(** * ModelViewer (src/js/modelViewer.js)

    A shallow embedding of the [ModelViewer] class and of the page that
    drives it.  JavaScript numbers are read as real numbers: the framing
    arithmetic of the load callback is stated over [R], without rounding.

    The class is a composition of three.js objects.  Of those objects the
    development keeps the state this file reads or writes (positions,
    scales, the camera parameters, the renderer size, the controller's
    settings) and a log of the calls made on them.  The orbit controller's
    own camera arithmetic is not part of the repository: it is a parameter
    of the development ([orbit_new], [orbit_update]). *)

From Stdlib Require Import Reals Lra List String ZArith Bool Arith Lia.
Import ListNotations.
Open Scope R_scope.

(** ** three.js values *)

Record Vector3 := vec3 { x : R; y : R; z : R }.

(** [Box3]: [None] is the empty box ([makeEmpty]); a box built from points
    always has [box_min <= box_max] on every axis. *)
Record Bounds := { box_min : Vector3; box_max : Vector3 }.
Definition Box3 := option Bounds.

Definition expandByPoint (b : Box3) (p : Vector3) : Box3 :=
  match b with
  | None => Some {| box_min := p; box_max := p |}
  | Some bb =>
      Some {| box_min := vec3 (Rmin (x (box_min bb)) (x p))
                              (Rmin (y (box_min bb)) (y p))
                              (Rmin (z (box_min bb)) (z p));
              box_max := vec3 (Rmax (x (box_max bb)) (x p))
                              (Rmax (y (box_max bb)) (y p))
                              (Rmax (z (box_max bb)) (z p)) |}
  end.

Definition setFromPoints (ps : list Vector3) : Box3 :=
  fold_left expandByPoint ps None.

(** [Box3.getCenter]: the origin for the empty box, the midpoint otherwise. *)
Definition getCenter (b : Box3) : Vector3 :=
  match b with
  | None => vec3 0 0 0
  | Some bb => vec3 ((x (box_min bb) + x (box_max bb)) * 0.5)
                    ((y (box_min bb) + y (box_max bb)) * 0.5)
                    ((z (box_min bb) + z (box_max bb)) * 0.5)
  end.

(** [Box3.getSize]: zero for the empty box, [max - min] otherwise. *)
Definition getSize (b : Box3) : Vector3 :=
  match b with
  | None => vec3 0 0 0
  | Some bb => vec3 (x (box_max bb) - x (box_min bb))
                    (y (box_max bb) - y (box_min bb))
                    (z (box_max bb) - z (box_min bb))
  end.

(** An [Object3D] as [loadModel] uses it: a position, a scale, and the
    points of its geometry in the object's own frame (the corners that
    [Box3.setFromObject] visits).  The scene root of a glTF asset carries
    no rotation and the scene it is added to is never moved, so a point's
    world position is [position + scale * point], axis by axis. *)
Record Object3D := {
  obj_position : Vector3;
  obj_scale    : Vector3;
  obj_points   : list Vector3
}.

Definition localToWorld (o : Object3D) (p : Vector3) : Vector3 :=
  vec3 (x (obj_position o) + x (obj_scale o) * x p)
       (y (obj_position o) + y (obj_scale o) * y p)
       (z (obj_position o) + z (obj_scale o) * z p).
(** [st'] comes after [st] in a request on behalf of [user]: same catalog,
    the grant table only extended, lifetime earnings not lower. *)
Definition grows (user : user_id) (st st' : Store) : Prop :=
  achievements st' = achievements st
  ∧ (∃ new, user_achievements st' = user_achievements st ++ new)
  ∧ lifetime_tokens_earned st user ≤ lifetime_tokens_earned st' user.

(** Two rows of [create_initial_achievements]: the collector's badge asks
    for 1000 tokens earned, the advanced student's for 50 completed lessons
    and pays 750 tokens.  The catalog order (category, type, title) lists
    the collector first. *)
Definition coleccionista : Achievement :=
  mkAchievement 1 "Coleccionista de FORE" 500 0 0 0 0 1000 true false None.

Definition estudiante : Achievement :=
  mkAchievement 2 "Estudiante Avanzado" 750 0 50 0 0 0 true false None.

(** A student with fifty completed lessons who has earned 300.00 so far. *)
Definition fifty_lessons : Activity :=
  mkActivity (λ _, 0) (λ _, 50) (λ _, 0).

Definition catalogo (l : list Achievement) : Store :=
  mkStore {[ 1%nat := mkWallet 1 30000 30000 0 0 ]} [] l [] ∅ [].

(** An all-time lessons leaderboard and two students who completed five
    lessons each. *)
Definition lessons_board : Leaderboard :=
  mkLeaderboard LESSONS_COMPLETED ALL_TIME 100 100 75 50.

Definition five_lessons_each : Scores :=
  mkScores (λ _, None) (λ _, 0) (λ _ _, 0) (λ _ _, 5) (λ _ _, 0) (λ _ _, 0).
* * *
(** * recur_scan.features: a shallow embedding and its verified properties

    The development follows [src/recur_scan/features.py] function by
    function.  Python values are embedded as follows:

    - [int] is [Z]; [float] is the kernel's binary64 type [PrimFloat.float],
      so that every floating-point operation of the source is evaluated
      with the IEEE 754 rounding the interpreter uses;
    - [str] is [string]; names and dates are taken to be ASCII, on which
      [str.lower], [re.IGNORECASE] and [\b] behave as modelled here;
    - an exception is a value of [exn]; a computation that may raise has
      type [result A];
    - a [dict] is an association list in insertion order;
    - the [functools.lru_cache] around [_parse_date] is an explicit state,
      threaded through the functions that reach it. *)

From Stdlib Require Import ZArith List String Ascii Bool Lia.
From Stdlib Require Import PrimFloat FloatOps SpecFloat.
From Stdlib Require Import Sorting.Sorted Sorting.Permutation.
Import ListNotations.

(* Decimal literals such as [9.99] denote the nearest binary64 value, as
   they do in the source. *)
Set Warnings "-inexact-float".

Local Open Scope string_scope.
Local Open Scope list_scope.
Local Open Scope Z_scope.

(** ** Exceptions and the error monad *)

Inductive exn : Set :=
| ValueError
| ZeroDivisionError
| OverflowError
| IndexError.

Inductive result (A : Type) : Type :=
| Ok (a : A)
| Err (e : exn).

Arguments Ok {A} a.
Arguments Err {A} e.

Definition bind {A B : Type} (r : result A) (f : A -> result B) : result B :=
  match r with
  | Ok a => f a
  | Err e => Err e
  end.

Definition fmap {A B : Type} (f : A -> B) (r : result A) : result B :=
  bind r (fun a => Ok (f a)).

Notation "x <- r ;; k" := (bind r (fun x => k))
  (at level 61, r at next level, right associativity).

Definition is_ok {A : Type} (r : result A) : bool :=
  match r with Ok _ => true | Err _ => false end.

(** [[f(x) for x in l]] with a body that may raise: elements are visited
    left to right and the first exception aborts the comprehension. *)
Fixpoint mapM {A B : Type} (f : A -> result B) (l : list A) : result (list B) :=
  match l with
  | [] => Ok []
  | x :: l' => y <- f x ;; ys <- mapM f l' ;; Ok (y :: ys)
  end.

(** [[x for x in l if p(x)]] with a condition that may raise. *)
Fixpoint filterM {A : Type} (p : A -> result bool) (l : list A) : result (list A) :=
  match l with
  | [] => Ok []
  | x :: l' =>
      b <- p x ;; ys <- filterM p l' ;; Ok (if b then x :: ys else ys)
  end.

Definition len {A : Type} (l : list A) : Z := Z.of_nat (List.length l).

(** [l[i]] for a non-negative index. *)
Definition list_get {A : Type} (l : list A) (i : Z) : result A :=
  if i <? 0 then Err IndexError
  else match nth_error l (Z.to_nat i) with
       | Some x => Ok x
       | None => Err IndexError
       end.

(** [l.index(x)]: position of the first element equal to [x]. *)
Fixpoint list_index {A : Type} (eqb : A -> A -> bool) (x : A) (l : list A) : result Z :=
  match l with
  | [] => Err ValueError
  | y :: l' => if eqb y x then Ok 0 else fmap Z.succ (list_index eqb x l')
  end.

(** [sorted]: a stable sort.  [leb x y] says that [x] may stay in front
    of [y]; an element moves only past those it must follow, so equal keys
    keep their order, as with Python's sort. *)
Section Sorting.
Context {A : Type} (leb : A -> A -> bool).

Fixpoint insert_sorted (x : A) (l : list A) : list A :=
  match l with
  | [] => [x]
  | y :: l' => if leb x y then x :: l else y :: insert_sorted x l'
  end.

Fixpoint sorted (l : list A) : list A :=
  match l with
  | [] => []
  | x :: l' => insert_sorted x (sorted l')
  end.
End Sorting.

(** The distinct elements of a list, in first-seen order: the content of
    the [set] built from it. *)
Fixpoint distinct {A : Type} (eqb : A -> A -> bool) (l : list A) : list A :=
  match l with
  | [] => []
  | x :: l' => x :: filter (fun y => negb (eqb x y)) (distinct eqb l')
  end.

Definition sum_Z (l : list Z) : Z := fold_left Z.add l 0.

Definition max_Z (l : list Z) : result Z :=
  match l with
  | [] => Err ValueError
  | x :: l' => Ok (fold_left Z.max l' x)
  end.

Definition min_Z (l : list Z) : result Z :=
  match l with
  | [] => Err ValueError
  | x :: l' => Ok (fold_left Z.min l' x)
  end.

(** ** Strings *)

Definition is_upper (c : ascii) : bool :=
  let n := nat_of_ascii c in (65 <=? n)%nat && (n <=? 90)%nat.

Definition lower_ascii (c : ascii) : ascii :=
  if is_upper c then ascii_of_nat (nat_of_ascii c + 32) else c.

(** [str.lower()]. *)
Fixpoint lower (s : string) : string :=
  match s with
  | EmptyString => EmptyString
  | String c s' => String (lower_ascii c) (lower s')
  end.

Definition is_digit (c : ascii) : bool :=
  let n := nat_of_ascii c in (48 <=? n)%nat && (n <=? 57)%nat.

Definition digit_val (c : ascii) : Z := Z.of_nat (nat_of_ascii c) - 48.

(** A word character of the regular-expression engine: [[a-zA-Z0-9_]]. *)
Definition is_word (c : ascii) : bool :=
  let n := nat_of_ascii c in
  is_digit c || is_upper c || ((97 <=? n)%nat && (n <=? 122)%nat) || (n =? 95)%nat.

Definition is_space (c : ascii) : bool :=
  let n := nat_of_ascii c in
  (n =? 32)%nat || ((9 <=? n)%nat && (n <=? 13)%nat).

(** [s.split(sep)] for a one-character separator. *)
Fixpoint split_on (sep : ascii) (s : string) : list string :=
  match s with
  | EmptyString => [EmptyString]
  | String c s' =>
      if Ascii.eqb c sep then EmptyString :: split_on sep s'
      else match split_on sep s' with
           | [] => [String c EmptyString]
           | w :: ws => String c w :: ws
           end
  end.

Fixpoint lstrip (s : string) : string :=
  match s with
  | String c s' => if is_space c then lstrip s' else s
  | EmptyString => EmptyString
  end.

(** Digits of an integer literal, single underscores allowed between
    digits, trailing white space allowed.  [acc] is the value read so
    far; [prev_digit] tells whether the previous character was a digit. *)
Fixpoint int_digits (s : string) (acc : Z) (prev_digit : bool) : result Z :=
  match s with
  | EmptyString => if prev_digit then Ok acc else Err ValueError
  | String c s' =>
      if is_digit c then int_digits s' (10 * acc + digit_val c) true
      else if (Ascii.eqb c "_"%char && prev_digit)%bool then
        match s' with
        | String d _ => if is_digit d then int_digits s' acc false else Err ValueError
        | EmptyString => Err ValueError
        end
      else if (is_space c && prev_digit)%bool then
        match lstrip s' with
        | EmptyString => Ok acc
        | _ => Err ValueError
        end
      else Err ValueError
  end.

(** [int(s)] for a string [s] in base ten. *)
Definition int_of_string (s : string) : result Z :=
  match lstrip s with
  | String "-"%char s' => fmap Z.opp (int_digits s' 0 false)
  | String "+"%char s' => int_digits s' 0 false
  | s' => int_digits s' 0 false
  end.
==
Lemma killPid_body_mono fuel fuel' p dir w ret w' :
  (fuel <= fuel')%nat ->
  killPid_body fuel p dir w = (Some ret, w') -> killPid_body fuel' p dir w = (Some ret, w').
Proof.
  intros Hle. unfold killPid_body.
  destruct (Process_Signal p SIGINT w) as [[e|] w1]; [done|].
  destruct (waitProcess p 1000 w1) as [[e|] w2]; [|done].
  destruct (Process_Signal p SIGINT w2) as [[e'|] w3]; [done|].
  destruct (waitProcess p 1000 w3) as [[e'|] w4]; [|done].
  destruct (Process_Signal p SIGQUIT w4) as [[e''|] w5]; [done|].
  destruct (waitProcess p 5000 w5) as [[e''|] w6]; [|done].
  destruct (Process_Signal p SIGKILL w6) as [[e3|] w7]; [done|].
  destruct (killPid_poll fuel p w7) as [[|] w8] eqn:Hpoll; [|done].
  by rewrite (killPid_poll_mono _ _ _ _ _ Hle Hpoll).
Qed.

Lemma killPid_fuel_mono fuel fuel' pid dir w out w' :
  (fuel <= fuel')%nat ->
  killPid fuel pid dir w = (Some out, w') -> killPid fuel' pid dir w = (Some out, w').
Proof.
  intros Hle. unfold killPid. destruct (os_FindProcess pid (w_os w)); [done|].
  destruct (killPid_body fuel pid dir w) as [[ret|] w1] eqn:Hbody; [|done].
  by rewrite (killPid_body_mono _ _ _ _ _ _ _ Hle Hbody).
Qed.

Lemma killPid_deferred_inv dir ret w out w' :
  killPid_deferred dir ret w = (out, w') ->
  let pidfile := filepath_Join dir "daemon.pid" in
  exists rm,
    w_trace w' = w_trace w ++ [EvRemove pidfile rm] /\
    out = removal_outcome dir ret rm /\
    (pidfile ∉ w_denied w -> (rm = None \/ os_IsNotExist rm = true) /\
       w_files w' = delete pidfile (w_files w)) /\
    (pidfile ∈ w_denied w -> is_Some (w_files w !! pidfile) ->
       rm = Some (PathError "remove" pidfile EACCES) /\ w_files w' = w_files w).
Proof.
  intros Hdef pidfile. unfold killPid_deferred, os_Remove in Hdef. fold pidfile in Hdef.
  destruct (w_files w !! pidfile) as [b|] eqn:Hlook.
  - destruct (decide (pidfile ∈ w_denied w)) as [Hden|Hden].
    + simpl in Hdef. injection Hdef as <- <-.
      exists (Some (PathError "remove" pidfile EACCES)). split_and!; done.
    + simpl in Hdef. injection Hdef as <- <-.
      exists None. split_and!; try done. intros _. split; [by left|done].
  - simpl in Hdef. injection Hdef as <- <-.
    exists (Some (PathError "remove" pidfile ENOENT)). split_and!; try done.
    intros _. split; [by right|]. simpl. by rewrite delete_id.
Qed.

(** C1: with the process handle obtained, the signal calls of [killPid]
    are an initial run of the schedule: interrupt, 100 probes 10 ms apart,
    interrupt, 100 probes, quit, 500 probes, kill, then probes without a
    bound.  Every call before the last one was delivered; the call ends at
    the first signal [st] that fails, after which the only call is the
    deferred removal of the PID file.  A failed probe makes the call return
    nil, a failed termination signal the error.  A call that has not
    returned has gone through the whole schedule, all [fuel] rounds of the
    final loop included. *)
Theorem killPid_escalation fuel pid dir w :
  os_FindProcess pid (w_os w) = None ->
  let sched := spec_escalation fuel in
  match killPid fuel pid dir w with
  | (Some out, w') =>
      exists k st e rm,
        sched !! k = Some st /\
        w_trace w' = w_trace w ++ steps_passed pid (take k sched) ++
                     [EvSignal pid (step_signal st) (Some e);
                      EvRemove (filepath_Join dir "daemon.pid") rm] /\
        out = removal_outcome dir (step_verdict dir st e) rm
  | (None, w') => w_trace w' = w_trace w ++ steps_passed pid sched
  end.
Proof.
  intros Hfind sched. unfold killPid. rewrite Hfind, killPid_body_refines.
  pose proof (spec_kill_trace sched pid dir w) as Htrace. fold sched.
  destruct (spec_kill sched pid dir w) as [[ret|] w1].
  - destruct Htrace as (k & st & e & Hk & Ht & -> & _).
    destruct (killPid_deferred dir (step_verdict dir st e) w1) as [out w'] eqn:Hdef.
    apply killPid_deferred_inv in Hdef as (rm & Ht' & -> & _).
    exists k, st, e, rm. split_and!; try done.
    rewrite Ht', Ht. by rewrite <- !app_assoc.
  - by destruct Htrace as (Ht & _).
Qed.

WORK TO COMPLETE: In the data above, find the line with "destruct (waitProcess p 1000 w3)" and the line with "Lemma killPid_fuel_mono fuel". Retype both, plus every line between them, exactly.

RESULT FOR THIS EXERCISE:
  destruct (waitProcess p 1000 w3) as [[e'|] w4]; [|done].
  destruct (Process_Signal p SIGQUIT w4) as [[e''|] w5]; [done|].
  destruct (waitProcess p 5000 w5) as [[e''|] w6]; [|done].
  destruct (Process_Signal p SIGKILL w6) as [[e3|] w7]; [done|].
  destruct (killPid_poll fuel p w7) as [[|] w8] eqn:Hpoll; [|done].
  by rewrite (killPid_poll_mono _ _ _ _ _ Hle Hpoll).
Qed.

Lemma killPid_fuel_mono fuel fuel' pid dir w out w' :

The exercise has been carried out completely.